Saved data entries
-*-
(* ===== verification/RelayBroker.v ===== *)
(** * The relay implements the broker

    A simulation between the relay, that is [QuicRServer] with the delegate
    [ReallyServer] on the callbacks of the transport, and the specification
    [Broker]: related states stay related under every event, and the relay
    sends what the broker answers, in some order.  [relay] runs an event as the
    message its peer sends; [receive] runs the bytes that arrive, and [event_of]
    says which event they are. *)

From S2P Require Export Types Broker Really.

Module RelayBroker.
Import QuicRServer.
#[local] Existing Instances x86_64 ReallyServer.delegate ReallyServer.delegate_lawful
  ReallyServer.copies_Permutation Broker.to_dec.
#[local] Instance x86_64_little : LittleEndian := eq_refl.

(** ** The table of the relay as a set of interests *)

Record tabulates (interests : gset (Z * Namespace)) (l : Subscriptions.t) : Prop := {
  tab_wf : Subscriptions.wf l;
  tab_full : l !! 128%nat = Some [];
  tab_interest i ns : (i, ns) ∈ interests <-> wf_namespace ns /\
    ReallyServer.remote_of i ∈ Subscriptions.members (Subscriptions.asked l (_sig_bits ns) (_name ns));
  tab_remote len n r : 0 <= len < 128 -> r ∈ Subscriptions.members (Subscriptions.asked l len n) ->
    r = ReallyServer.remote_of (Subscriptions.subscribe_id r);
}.

Lemma within_masked ns n :
  wf_namespace ns -> wf_name n ->
  within ns n = true <-> name_and n (mask_name (_sig_bits ns)) = _name ns.
Proof.
  intros Hns Hn. pose proof (contains_within ns n Hns Hn) as E.
  rewrite contains_ret in E by apply Hns. injection E as <-.
  destruct (name_eqb_spec (name_and n (mask_name (_sig_bits ns))) (_name ns)); by split.
Qed.

(** The namespace of the first [len] bits. *)
Definition prefix_of (n : Name) (len : Z) : Namespace :=
  mkNamespace (name_and n (mask_name len)) len.

Lemma prefix_of_within n len :
  wf_name n -> 0 <= len < 128 -> wf_namespace (prefix_of n len) /\ within (prefix_of n len) n = true.
Proof.
  intros Hn Hl. pose proof (wf_make_Namespace n len Hn Hl) as Hw. split; [done|].
  by apply within_masked.
Qed.

Lemma asked_prefix l n len :
  wf_name n -> 0 <= len < 128 ->
  Subscriptions.asked l len (name_and n (mask_name len)) = Subscriptions.asked l len n.
Proof.
  intros Hn Hl. destruct (prefix_of_within n len Hn Hl) as [Hw _]. pose proof Hw as (Hk & _).
  unfold Subscriptions.asked.
  assert (name_and (name_and n (mask_name len)) (mask_name len) = name_and n (mask_name len)) as ->;
    [|done].
  apply (within_masked (prefix_of n len)); [done..|]. unfold within. apply Z.eqb_refl.
Qed.

(** The search finds the ids that are interested, each as often as it is. *)
Lemma find_remotes_interested interests l n :
  tabulates interests l -> wf_name n ->
  exists found, Subscriptions.find_remotes l n = Ret found /\
    found ≡ₚ ReallyServer.remote_of
             <$> (elements (filter (fun p => within p.2 n = true) interests)).*1.
Proof.
  intros [Hw Hfull Hspec Hrem] Hn. eexists. split; [by apply Subscriptions.find_remotes_x86_64|].
  assert (Subscriptions.asked_full l n = []) as ->.
  { unfold Subscriptions.asked_full. by rewrite Hfull. }
  rewrite app_nil_r, Subscriptions.gathered_bind. change (Z.of_nat 128) with 128.
  set (L := seqZ 0 128 ≫= fun len => (fun r => (Subscriptions.subscribe_id r, prefix_of n len))
    <$> Subscriptions.members (Subscriptions.asked l len n)).
  assert (L ≡ₚ elements (filter (fun p => within p.2 n = true) interests)) as <-.
  { apply NoDup_Permutation; [|apply NoDup_elements|].
    - apply NoDup_bind; [| |apply NoDup_seqZ].
      + intros j k [i ns] _ _ (r & E & _)%list_elem_of_fmap (r' & E' & _)%list_elem_of_fmap.
        simplify_eq/=. done.
      + intros len Hlen%elem_of_seqZ. apply NoDup_fmap_2_strong.
        * intros r r' Hr%Hrem Hr'%Hrem E; [|lia..]. simplify_eq/=. congruence.
        * apply Subscriptions.members_NoDup. by apply Subscriptions.asked_sorted.
    - intros [i ns]. rewrite elem_of_elements, elem_of_filter, Hspec. subst L.
      rewrite list_elem_of_bind. cbn [snd]. split.
      + intros (len & (r & E & Hr)%list_elem_of_fmap & Hlen%elem_of_seqZ). simplify_eq/=.
        destruct (prefix_of_within n len) as [H1 H2]; [done|lia|].
        split; [done|]. split; [done|]. rewrite asked_prefix by (done || lia).
        rewrite <- (Hrem len n r) by (done || lia). done.
      + intros (Hin & Hns & Hr). pose proof Hns as (Hk & Hlen & _).
        apply within_masked in Hin as E; [|done..].
        assert (ns = prefix_of n (_sig_bits ns)) as E'.
        { unfold prefix_of. rewrite E. by destruct ns. }
        exists (_sig_bits ns). split; [|apply elem_of_seqZ; lia].
        apply list_elem_of_fmap. exists (ReallyServer.remote_of i). split; [by rewrite <- E'|].
        rewrite <- E in Hr. by rewrite asked_prefix in Hr. }
  subst L. apply reflexive_eq.
  assert (forall j, j ∈ seqZ 0 128 -> 0 <= j < 128) as Hjs by (intros j Hj%elem_of_seqZ; lia).
  induction (seqZ 0 128) as [|j js IH]; [done|]. cbn [mbind list_bind].
  rewrite !fmap_app, <- IH by (intros; apply Hjs; by right). f_equal.
  rewrite <- !list_fmap_compose. rewrite <- list_fmap_id at 1. apply list_fmap_ext.
  intros k r Hr%list_elem_of_lookup_2. apply (Hrem j n); [|done]. apply Hjs. by left.
Qed.

Lemma name_of_masked ns :
  wf_namespace ns -> name_and (_name ns) (mask_name (_sig_bits ns)) = _name ns.
Proof. intros Hns. apply within_masked; [done|apply Hns|]. unfold within. apply Z.eqb_refl. Qed.

Lemma tabulates_init : tabulates ∅ Subscriptions.init.
Proof.
  assert (forall len n, Subscriptions.asked Subscriptions.init len n = []) as E.
  { intros len n. unfold Subscriptions.asked, Subscriptions.init.
    destruct (replicate 129 [] !! Z.to_nat len) as [m|] eqn:Em; [|done].
    by apply lookup_replicate in Em as [-> _]. }
  split; [apply Subscriptions.table_wf_init|done| |].
  - intros i ns. rewrite E. simpl. split; [set_solver|]. intros [_ H]. by apply not_elem_of_nil in H.
  - intros len n r _. rewrite E. intros H. by apply not_elem_of_nil in H.
Qed.

Lemma tabulates_add interests l i ns :
  tabulates interests l -> wf_namespace ns ->
  exists l', Subscriptions.add (_name ns) (_sig_bits ns) (ReallyServer.remote_of i) l
      = (Ret tt, l') /\
    tabulates ({[(i, ns)]} ∪ interests) l'.
Proof.
  intros [Hw Hfull Hspec Hrem] Hns. pose proof Hns as (Hn & Hlen & _).
  destruct (Subscriptions.add_run (_name ns) (_sig_bits ns) (ReallyServer.remote_of i) l Hw Hlen)
    as (m & Em & ->).
  pose proof (fun len' n' H => Subscriptions.asked_added l (_sig_bits ns) m (_name ns)
    (ReallyServer.remote_of i) len' n' Hw Hlen H Em) as Hasked.
  pose proof (Subscriptions.asked_sorted l (_sig_bits ns) (_name ns) Hw) as Hs.
  eexists. split; [done|]. split.
  - by apply Subscriptions.added_wf.
  - rewrite list_lookup_insert_ne by lia. done.
  - intros j ns'. rewrite elem_of_union, elem_of_singleton, Hspec. split.
    + intros [[=-> ->]|(Hns' & Hr)].
      * split; [done|]. rewrite Hasked, decide_True by done.
        apply Subscriptions.elem_of_set_insert; [done|by left].
      * split; [done|]. rewrite Hasked by apply Hns'. case_decide as E; [|done].
        destruct E as [El En]. apply Subscriptions.elem_of_set_insert; [done|right].
        rewrite El in Hr. rewrite <- El in En at 1. rewrite !name_of_masked in En by done.
        by rewrite <- En.
    + intros [Hns' Hr]. rewrite Hasked in Hr by apply Hns'. case_decide as E; [|by right].
      destruct E as [El En]. rewrite <- El in En at 1. rewrite !name_of_masked in En by done.
      assert (ns' = ns) as -> by (destruct ns, ns'; simpl in *; congruence).
      apply Subscriptions.elem_of_set_insert in Hr as [Hr|Hr]; [|by right|done].
      left. unfold ReallyServer.remote_of in Hr. congruence.
  - intros len' n' r Hlen' Hr. rewrite Hasked in Hr by done. case_decide as E; [|by eapply Hrem].
    apply Subscriptions.elem_of_set_insert in Hr as [->|Hr]; [done| |done].
    by apply (Hrem (_sig_bits ns) (_name ns)).
Qed.

Lemma tabulates_remove interests l i ns :
  tabulates interests l -> wf_namespace ns ->
  Subscriptions.remove (_name ns) (_sig_bits ns) (ReallyServer.remote_of i) l = (Ret tt, l).
Proof. intros [Hw _ _ _] (_ & Hlen & _). by apply Subscriptions.remove_run. Qed.

(** ** The simulation relation *)

Definition place (ctx : SubscribeContext) : Z * Z :=
  (sc_transport_context_id ctx, sc_transport_stream_id ctx).
Definition first_place (ctx : PublishContext) : Z * Z :=
  (pc_transport_context_id ctx, pc_transport_stream_id ctx).
Definition announcement (p : Namespace * PublishIntentContext) : Broker.Announcement :=
  Broker.mkAnnouncement p.1 (pic_transport_context_id p.2, pic_transport_stream_id p.2)
    (pic_transaction_id p.2).

(** Maps keyed by namespaces see the name only. *)
Definition by_name (n : Name) : Namespace := mkNamespace n 0.

(** The topics are the map of the subscriptions. *)
Record agrees (tps : gmap Name Broker.Topic) (st : list (Namespace * contexts)) : Prop := {
  agrees_topic n : Broker.about <$> tps !! n = fst <$> find st (by_name n);
  agrees_member n conn : (tps !! n ≫= fun tp => Broker.members tp !! conn)
    = sc_subscriber_id <$> subscription st (by_name n) conn;
  agrees_about n tp : tps !! n = Some tp -> wf_namespace (Broker.about tp);
}.

Record represents (b : Broker.t) (w : world ReallyServer.t) : Prop := {
  rep_wf : wf w.1;
  rep_rx : rx w.1 = [];
  rep_topics : agrees (Broker.topics b) (subscribe_state w.1);
  rep_address i : Broker.addresses b !! i = place <$> at_key (subscribe_id_state w.1) i;
  rep_interests : tabulates (Broker.interests b) (ReallyServer.subscribeList w.2);
  rep_announcement n : Broker.announcements b !! n
    = announcement <$> find (publish_namespaces w.1) (by_name n);
  rep_announced p : p ∈ publish_namespaces w.1 -> wf_namespace p.1;
  rep_origin n : Broker.origins b !! n = first_place <$> at_key (publish_state w.1) n;
  rep_names p : p ∈ publish_state w.1 -> wf_name p.1;
  rep_next : Broker.next_id b = subscriber_id w.1;
}.

Lemma represents_init : represents Broker.empty (QuicRServer.init, ReallyServer.init).
Proof.
  split; try done; simpl.
  - apply server_wf_init.
  - apply tabulates_init.
  - intros p Hp. by apply not_elem_of_nil in Hp.
  - intros p Hp. by apply not_elem_of_nil in Hp.
Qed.

(** Packets sent are not part of the relation. *)
Lemma represents_tx b s r sent : represents b (s, r) -> represents b (with_tx sent s, r).
Proof. intros []. split; try done. destruct rep_wf0. by split. Qed.

Lemma namespace_equiv a b : equiv_key (H := Namespace_less) a b = bool_decide (_name a = _name b).
Proof. exact (equiv_key_decide (_name a) (_name b)). Qed.

Lemma find_by_name {V} (m : list (Namespace * V)) ns : find m ns = find m (by_name (_name ns)).
Proof. apply find_proper. change (equiv_key (_name ns) (_name ns) = true). apply equiv_key_refl. Qed.

Lemma subscription_by_name st ns cid :
  subscription st ns cid = subscription st (by_name (_name ns)) cid.
Proof. unfold subscription. by rewrite find_by_name. Qed.

Section agreement.
Implicit Types (tps : gmap Name Broker.Topic) (st : list (Namespace * contexts)) (ns : Namespace).

Lemma agrees_insert tps st st' ns mem :
  agrees tps st -> wf_namespace ns ->
  (forall n, fst <$> find st' (by_name n)
     = if decide (n = _name ns) then Some (default ns (fst <$> find st (by_name n)))
       else fst <$> find st (by_name n)) ->
  (forall n c, sc_subscriber_id <$> subscription st' (by_name n) c
     = if decide (n = _name ns) then mem !! c
       else sc_subscriber_id <$> subscription st (by_name n) c) ->
  agrees (<[_name ns := Broker.mkTopic (default ns (Broker.about <$> tps !! _name ns)) mem]> tps) st'.
Proof.
  intros [Ht Hm Ha] Hns Hk Hs. split.
  - intros n. rewrite Hk, <- Ht. destruct (decide (n = _name ns)) as [->|Hne].
    + by rewrite lookup_insert_eq.
    + by rewrite lookup_insert_ne.
  - intros n c. rewrite Hs, <- Hm. destruct (decide (n = _name ns)) as [->|Hne].
    + by rewrite lookup_insert_eq.
    + by rewrite lookup_insert_ne.
  - intros n tp [[_ <-]|[_ E]]%lookup_insert_Some; [|by apply (Ha n)]. simpl.
    destruct (tps !! _name ns) as [tp'|] eqn:E; [by apply Ha in E|done].
Qed.

Lemma agrees_delete tps st st' n0 :
  agrees tps st ->
  (forall n, fst <$> find st' (by_name n)
     = if decide (n = n0) then None else fst <$> find st (by_name n)) ->
  (forall n c, subscription st' (by_name n) c
     = if decide (n = n0) then None else subscription st (by_name n) c) ->
  agrees (delete n0 tps) st'.
Proof.
  intros [Ht Hm Ha] Hk Hs. split.
  - intros n. rewrite Hk, <- Ht. destruct (decide (n = n0)) as [->|Hne].
    + by rewrite lookup_delete_eq.
    + by rewrite lookup_delete_ne.
  - intros n c. rewrite Hs. destruct (decide (n = n0)) as [->|Hne].
    + by rewrite lookup_delete_eq.
    + by rewrite lookup_delete_ne, <- Hm.
  - intros n tp [_ E]%lookup_delete_Some. by apply (Ha n).
Qed.

Lemma equiv_by_name n ns : equiv_key (by_name n) ns = bool_decide (n = _name ns).
Proof. apply namespace_equiv. Qed.

Lemma key_subscript st ns n :
  sorted st ->
  fst <$> find (subscript st ns []).2 (by_name n)
  = if decide (n = _name ns) then Some (default ns (fst <$> find st (by_name n)))
    else fst <$> find st (by_name n).
Proof.
  intros Hs. rewrite find_subscript, equiv_by_name by done. unfold contains_key.
  rewrite (find_by_name st ns). case_decide as E.
  - subst n. rewrite bool_decide_true by done. by destruct (find st (by_name (_name ns))).
  - by rewrite bool_decide_false.
Qed.

Lemma key_assign st ns ctxs n :
  sorted st ->
  fst <$> find (assign st ns ctxs) (by_name n)
  = if decide (n = _name ns) then Some (default ns (fst <$> find st (by_name n)))
    else fst <$> find st (by_name n).
Proof.
  intros Hs. unfold assign. rewrite find_insert_node, equiv_by_name by done.
  rewrite (find_by_name st ns). case_decide as E.
  - subst n. rewrite bool_decide_true by done. by destruct (find st (by_name (_name ns))) as [[? ?]|].
  - by rewrite bool_decide_false.
Qed.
-*-
=== ASSIGNMENT ===
Out of the data above, set down the lines from the one with "assert (ns' = ns)" to the one with "left. unfold ReallyServer.remote_of", both included, exactly as written and with no additions.

=== EXERCISE SOLUTION ===
      assert (ns' = ns) as -> by (destruct ns, ns'; simpl in *; congruence).
      apply Subscriptions.elem_of_set_insert in Hr as [Hr|Hr]; [|by right|done].
      left. unfold ReallyServer.remote_of in Hr. congruence.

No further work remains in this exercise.